═══ Task material

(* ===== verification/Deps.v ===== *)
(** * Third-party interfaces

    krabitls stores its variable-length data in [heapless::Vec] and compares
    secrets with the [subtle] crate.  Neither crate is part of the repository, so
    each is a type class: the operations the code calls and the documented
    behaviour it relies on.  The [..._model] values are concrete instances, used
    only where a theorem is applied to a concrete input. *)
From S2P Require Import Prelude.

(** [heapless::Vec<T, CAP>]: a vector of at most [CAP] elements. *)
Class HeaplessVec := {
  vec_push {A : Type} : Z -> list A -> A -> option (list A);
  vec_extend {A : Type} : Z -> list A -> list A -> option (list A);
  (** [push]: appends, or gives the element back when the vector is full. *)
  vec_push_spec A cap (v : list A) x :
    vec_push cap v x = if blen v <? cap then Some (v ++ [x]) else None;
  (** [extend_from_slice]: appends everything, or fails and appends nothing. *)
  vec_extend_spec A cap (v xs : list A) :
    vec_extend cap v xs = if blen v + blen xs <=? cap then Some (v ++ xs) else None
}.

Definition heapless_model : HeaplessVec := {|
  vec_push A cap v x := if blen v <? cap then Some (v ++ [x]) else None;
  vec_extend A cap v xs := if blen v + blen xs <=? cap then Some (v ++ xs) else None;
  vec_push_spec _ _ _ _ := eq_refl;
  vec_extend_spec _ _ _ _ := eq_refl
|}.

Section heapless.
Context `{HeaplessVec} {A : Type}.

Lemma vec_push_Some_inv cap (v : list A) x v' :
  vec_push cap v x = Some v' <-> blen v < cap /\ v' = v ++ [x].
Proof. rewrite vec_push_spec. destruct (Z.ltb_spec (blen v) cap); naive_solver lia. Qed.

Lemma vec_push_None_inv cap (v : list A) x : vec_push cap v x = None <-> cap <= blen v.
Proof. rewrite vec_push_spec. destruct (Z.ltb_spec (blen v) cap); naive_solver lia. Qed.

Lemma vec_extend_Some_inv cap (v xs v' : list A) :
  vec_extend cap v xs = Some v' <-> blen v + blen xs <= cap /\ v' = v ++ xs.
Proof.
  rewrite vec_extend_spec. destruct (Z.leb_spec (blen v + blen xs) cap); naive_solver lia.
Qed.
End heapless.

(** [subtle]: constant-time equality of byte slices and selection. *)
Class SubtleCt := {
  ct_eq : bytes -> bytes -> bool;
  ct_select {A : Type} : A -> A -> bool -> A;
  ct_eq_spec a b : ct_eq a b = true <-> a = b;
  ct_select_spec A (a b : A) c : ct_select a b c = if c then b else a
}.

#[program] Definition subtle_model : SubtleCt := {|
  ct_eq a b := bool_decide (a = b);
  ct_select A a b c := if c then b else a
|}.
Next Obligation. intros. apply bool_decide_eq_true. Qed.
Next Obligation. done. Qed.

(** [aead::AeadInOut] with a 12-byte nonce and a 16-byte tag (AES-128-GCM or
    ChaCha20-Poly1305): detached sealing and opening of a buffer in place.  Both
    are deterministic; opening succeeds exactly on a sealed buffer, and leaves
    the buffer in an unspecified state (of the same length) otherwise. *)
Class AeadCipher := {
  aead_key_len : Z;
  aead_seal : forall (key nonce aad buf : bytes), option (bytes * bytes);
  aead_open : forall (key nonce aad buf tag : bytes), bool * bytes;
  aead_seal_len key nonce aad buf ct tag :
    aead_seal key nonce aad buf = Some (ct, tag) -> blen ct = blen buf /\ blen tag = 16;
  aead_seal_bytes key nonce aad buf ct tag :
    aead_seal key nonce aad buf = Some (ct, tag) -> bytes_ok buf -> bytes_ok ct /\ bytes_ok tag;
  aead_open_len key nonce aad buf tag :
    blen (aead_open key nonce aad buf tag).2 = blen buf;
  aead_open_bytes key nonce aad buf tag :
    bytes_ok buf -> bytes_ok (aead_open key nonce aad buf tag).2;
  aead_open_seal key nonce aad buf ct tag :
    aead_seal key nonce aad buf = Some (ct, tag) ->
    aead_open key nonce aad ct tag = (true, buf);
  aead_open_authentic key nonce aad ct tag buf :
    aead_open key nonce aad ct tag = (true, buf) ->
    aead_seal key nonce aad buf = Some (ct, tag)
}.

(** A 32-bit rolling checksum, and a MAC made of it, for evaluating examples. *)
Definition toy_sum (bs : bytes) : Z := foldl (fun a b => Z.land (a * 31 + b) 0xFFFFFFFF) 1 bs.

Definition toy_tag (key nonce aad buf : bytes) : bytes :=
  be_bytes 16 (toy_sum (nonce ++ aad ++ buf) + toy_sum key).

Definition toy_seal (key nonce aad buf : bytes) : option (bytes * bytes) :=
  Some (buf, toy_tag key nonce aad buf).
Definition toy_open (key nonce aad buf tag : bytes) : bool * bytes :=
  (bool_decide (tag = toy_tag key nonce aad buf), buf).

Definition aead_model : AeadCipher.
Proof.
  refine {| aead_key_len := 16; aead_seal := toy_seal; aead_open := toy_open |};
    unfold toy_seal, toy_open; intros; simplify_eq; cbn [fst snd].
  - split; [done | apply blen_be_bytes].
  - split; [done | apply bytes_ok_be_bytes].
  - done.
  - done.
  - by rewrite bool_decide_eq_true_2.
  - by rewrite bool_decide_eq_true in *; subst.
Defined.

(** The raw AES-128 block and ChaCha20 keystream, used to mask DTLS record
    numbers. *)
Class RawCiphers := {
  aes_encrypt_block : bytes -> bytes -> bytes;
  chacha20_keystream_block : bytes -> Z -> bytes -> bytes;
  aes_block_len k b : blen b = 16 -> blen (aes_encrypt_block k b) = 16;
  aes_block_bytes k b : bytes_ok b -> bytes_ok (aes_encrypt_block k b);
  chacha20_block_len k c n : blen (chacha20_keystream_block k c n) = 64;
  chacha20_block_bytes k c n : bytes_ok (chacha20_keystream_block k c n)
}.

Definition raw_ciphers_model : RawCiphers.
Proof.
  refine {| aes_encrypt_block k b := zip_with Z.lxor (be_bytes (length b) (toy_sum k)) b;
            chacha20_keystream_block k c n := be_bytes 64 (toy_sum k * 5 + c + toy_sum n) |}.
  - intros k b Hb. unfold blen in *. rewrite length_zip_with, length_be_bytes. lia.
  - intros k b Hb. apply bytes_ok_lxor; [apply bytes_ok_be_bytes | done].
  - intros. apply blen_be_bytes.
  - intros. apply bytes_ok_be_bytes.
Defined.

══════
═══ Task material

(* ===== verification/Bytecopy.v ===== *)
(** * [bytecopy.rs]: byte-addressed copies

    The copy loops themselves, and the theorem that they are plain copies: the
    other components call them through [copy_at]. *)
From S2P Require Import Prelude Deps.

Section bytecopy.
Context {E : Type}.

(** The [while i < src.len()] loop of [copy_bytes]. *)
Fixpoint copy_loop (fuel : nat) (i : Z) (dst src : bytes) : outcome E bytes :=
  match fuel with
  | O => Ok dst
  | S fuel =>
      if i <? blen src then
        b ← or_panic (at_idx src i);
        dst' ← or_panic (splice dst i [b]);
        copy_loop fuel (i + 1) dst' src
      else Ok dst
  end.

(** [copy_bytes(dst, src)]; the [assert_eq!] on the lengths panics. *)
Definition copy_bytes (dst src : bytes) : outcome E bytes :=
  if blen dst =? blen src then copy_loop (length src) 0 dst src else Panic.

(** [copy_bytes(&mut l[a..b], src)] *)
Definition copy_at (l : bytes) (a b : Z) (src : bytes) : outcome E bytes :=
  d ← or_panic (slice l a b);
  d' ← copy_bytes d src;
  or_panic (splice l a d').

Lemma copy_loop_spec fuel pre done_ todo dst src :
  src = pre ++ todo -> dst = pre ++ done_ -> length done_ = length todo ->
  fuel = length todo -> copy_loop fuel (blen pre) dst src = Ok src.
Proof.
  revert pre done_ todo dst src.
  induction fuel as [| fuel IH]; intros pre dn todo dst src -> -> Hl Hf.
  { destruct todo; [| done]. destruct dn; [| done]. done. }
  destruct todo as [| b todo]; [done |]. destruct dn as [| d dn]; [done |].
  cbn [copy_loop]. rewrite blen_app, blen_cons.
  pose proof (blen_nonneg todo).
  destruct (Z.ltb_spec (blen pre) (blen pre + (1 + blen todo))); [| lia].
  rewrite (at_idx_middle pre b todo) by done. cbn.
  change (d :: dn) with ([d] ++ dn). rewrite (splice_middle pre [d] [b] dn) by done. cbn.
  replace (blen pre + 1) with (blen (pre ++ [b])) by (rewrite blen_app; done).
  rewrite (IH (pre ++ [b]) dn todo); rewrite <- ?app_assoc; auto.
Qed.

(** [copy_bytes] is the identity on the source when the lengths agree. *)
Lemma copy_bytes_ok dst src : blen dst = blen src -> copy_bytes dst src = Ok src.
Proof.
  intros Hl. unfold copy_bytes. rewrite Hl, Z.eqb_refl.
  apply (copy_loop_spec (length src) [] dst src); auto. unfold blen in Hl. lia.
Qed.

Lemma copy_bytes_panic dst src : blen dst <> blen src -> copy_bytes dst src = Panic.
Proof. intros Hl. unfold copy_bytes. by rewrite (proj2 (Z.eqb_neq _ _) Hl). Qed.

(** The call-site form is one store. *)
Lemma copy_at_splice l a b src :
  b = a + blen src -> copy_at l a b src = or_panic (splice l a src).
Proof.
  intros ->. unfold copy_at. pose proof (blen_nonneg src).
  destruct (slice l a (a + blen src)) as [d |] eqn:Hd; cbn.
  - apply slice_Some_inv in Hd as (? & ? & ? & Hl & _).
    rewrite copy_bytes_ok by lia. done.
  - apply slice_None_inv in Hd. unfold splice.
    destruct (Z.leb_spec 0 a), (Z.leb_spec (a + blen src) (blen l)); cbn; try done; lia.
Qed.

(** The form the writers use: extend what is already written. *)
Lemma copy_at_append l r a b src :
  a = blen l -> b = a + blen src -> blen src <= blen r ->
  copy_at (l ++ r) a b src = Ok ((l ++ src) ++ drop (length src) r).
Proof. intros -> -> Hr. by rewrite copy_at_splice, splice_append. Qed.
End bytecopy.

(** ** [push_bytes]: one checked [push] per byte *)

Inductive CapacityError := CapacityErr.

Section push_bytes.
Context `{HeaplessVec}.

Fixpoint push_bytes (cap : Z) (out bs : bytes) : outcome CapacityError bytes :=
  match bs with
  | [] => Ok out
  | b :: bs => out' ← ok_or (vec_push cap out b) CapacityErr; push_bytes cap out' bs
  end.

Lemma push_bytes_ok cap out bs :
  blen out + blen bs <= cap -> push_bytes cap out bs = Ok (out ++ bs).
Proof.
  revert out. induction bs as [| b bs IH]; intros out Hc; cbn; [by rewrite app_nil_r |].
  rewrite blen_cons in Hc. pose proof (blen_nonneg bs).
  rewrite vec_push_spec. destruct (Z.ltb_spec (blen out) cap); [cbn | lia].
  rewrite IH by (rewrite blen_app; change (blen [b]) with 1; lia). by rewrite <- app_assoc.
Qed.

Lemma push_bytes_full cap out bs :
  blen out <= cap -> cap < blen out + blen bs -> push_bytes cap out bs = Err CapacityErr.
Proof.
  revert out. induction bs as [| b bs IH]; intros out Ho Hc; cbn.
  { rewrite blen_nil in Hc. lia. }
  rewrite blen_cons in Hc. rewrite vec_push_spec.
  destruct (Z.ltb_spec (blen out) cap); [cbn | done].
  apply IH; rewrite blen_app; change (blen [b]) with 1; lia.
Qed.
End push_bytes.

══════
═══ Task material

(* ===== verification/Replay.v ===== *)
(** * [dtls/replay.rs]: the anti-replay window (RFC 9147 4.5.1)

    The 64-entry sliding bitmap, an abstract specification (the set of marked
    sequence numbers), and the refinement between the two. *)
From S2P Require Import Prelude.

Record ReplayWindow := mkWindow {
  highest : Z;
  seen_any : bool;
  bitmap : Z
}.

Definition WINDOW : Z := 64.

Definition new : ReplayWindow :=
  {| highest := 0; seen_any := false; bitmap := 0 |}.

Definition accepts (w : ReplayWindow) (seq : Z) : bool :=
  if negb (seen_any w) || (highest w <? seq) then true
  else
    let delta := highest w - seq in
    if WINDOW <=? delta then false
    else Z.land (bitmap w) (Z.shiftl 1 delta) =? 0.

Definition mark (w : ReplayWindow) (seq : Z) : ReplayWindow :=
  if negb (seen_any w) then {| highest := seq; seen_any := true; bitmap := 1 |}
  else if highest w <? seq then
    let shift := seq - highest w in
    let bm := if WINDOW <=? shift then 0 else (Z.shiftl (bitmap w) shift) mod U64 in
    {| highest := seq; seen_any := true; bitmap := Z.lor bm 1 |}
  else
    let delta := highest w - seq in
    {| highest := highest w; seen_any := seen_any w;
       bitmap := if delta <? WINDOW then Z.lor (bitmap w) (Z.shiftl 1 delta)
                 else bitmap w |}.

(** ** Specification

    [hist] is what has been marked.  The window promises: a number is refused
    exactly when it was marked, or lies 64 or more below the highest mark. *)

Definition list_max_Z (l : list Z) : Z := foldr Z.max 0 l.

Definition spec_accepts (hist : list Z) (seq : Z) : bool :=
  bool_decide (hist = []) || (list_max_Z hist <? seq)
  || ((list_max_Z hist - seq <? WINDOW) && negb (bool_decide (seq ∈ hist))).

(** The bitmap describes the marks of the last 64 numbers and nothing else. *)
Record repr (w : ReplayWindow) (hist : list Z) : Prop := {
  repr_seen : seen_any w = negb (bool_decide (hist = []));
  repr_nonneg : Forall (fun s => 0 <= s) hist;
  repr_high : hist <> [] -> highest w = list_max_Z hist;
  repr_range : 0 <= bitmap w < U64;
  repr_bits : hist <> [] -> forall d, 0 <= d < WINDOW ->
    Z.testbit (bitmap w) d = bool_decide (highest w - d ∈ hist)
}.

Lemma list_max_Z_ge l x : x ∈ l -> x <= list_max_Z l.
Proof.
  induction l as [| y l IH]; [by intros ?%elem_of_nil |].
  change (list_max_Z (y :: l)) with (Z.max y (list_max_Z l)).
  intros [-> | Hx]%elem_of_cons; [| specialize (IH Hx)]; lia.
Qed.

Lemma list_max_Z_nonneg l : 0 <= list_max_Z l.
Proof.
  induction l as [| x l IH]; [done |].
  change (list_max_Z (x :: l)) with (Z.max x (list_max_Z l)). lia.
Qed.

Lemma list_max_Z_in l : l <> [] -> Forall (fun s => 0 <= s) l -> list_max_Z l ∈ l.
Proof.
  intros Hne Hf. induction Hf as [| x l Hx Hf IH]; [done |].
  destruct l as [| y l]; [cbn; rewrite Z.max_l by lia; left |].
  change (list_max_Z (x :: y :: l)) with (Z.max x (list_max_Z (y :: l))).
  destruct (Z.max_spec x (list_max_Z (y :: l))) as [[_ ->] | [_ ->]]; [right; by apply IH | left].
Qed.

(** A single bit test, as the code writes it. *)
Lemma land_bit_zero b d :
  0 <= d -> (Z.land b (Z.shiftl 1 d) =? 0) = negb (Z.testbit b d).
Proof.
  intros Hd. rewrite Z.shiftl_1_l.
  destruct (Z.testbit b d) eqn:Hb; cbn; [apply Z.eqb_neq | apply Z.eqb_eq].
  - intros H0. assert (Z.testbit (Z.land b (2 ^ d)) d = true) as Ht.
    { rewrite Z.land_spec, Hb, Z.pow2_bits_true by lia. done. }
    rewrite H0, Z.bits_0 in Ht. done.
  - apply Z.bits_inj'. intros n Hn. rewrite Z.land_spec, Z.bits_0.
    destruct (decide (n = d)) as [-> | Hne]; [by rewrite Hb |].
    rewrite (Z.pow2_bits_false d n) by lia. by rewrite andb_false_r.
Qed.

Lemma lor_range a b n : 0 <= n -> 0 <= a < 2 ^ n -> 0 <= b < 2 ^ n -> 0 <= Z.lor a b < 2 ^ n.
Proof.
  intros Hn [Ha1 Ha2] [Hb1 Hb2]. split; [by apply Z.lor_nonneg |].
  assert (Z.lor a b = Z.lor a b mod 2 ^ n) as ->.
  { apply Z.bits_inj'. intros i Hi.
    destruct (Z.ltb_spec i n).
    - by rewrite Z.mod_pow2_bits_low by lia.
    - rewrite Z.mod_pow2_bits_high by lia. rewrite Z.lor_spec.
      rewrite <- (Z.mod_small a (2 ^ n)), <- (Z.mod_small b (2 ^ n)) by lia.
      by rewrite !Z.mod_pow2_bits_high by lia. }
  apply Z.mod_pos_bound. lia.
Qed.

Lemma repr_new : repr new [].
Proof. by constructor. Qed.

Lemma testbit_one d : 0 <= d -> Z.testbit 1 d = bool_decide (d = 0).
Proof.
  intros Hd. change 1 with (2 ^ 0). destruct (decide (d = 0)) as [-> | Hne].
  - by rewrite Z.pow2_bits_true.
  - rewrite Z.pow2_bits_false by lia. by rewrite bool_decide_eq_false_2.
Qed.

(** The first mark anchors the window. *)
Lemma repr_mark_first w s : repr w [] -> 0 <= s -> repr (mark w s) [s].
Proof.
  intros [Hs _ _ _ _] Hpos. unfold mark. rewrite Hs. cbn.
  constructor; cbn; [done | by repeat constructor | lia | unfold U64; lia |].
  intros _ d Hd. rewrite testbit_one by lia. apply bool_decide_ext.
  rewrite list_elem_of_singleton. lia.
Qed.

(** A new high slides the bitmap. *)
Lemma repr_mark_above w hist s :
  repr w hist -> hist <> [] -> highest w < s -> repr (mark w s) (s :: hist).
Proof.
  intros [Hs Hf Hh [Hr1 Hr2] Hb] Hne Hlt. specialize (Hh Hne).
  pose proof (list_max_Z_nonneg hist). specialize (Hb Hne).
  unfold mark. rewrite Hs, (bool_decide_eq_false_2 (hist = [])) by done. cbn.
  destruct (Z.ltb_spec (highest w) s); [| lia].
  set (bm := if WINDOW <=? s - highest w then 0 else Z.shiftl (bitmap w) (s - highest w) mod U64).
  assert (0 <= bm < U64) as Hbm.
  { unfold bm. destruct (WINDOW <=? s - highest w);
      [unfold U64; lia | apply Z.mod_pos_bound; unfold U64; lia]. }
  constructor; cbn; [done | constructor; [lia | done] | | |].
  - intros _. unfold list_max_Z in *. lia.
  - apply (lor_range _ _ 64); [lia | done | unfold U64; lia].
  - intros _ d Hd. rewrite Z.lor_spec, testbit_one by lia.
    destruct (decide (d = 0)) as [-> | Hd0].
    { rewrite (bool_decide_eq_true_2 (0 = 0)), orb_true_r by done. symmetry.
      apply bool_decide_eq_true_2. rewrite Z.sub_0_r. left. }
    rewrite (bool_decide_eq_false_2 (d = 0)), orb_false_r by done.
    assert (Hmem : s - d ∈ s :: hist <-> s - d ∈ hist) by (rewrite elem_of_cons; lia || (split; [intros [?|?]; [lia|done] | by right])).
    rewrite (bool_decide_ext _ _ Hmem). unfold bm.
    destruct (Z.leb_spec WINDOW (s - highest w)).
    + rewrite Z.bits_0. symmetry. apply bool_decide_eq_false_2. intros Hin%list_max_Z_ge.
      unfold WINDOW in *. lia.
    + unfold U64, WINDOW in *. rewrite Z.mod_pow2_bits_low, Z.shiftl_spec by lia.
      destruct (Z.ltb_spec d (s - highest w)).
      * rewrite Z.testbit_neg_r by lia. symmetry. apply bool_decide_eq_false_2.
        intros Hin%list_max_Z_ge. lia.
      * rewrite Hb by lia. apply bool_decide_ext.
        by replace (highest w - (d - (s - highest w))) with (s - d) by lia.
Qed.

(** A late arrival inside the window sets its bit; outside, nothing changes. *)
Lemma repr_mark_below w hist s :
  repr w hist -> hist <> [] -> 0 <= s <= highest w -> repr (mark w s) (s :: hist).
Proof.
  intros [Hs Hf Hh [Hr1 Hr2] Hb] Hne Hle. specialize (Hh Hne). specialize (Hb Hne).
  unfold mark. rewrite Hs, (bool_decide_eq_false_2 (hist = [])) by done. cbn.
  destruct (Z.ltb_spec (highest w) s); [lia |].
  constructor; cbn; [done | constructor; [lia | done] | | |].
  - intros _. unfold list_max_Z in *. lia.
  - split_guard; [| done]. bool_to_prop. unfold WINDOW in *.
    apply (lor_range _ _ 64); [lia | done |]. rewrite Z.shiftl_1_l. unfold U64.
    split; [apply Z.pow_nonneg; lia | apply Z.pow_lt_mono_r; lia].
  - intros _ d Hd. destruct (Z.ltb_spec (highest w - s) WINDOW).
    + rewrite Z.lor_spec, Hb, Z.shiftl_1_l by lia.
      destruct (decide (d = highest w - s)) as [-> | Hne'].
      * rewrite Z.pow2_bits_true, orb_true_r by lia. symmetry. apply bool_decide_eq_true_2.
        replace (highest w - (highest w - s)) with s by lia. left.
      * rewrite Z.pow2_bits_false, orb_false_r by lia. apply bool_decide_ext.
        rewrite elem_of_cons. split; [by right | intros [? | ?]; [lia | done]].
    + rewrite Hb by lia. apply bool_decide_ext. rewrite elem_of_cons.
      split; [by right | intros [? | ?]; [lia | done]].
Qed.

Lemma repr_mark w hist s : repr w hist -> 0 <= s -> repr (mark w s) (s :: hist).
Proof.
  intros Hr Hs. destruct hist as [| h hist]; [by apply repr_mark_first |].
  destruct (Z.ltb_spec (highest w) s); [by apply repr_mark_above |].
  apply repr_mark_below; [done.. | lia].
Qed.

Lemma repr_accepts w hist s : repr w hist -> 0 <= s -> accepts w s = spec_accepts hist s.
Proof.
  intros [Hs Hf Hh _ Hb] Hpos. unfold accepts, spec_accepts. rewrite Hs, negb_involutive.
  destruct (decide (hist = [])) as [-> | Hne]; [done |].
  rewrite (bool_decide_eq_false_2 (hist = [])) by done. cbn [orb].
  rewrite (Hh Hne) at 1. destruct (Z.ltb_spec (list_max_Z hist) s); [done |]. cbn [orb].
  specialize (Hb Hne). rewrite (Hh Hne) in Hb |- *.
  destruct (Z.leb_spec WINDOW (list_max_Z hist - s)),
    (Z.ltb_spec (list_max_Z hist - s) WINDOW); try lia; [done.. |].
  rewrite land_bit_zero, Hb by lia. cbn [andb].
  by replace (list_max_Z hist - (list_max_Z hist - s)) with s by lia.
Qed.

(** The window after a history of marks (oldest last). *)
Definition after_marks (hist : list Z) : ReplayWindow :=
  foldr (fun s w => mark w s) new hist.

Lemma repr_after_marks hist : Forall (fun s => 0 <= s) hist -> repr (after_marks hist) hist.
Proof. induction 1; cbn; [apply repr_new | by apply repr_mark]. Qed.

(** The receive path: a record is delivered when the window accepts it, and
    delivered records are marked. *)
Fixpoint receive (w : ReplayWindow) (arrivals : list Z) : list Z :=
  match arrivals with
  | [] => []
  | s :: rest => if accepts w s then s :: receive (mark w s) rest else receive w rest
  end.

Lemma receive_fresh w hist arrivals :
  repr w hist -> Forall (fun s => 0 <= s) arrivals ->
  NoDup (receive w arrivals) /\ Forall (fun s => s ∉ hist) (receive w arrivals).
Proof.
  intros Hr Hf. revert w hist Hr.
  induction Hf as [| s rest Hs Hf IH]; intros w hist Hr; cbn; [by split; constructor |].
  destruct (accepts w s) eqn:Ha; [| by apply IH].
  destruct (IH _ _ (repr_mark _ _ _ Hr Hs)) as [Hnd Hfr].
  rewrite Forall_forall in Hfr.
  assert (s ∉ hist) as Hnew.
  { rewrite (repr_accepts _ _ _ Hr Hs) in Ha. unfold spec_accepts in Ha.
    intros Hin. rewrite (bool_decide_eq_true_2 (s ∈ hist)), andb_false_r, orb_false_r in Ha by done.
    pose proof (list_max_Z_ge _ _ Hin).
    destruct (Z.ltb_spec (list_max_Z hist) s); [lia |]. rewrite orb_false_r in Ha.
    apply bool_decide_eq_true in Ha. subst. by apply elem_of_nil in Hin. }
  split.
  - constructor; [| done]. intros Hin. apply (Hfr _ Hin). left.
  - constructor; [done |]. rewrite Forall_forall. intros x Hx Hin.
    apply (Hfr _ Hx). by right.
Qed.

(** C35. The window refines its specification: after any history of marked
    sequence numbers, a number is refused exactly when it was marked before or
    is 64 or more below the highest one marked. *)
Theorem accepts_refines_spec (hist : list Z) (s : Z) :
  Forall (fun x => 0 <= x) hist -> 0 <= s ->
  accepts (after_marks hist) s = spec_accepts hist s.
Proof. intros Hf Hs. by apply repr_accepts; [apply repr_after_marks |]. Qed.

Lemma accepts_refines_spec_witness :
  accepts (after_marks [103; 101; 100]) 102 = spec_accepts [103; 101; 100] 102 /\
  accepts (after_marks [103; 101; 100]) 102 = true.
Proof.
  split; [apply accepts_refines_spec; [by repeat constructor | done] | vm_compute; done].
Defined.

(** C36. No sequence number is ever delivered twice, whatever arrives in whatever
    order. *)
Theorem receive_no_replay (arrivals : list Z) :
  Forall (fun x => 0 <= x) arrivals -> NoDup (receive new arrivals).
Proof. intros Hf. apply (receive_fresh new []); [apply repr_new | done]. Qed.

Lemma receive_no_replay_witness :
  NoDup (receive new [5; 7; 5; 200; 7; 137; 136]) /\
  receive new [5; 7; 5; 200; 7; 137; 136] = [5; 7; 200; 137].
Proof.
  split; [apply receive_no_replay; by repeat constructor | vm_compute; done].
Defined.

══════

_Task instructions_. What are the lines, exactly as written above, from the line with "(toy_sum k)) b;" to the line with "- intros. apply blen_be_bytes.", both included? Output only those.

_Exercise answer_.
  refine {| aes_encrypt_block k b := zip_with Z.lxor (be_bytes (length b) (toy_sum k)) b;
            chacha20_keystream_block k c n := be_bytes 64 (toy_sum k * 5 + c + toy_sum n) |}.
  - intros k b Hb. unfold blen in *. rewrite length_zip_with, length_be_bytes. lia.
  - intros k b Hb. apply bytes_ok_lxor; [apply bytes_ok_be_bytes | done].
  - intros. apply blen_be_bytes.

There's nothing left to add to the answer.